(Data provided Opens)

(* ===== verification/Lifecycle.v ===== *)
(** * The life of processes: [execute], [halt] and the tree they keep

    What [halt] does to the state, the round trip from [execute] to [halt],
    and the invariant of the process table, the PCBs and the terminals over
    everything processes do. *)
From S2P Require Import Prelude CMem LibString Ports Screen Process FileSys Paging Idt Rtc KeyTable.
From S2P Require Import Keyboard Kernel SysCalls Exec Pit.

(** ** [halt] *)

Section halting.
Context {D : Type} `{Board D} `{Layout} `{Mmu}.
Implicit Types k : kernel D.

Lemma same_frame_trans k1 k2 k3 : same_frame k1 k2 → same_frame k2 k3 → same_frame k1 k3.
Proof. unfold same_frame. intros. destruct_and!. split_and!; congruence. Qed.

Lemma close_all_spec n i k :
  fds_ok (files (cur_pcb k)) → 0 ≤ i → i + Z.of_nat n ≤ 8 →
  ∃ k', close_all n i k = Some k' ∧ same_frame k k'.
Proof.
  revert i k. induction n as [|n IH]; intros i k Hf Hi Hn.
  { exists k. split; [done|]. by split_and!. }
  cbn [close_all]. destruct (fds_lookup _ i Hf ltac:(lia)) as [(E & _)|(E & Ho & _)];
    fold (cur_fd i k) in E; rewrite E.
  - change (negb (Z.land 0 FD_LIVE =? 0)) with false. cbn. apply IH; [done|lia|lia].
  - change (negb (Z.land FD_LIVE FD_LIVE =? 0)) with true. cbn iota.
    fold (cur_fd i k) in Ho. destruct (fops_close_total (fops (cur_fd i k)) k Ho) as [k1 E1].
    rewrite E1. apply fops_close_frame in E1. destruct (same_frame_cur _ _ E1) as [Hc _].
    destruct (IH (i + 1) k1) as (k' & E' & Hs); [by rewrite Hc|lia|lia|].
    exists k'. split; [done|]. by apply (same_frame_trans k k1).
Qed.

(** The directory [set_pd] loads for a pointer. *)
Definition loaded (p : pd_ptr) : pd_ptr := if decide (p = PdNull) then PdFirst else p.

(Data provided Closes)

The line with "- change (negb (Z.land 0", the last line of the data above, and every line between them should be duplicated exactly, with nothing else.

Exercise response:
  - change (negb (Z.land 0 FD_LIVE =? 0)) with false. cbn. apply IH; [done|lia|lia].
  - change (negb (Z.land FD_LIVE FD_LIVE =? 0)) with true. cbn iota.
    fold (cur_fd i k) in Ho. destruct (fops_close_total (fops (cur_fd i k)) k Ho) as [k1 E1].
    rewrite E1. apply fops_close_frame in E1. destruct (same_frame_cur _ _ E1) as [Hc _].
    destruct (IH (i + 1) k1) as (k' & E' & Hs); [by rewrite Hc|lia|lia|].
    exists k'. split; [done|]. by apply (same_frame_trans k k1).
Qed.

(** The directory [set_pd] loads for a pointer. *)
Definition loaded (p : pd_ptr) : pd_ptr := if decide (p = PdNull) then PdFirst else p.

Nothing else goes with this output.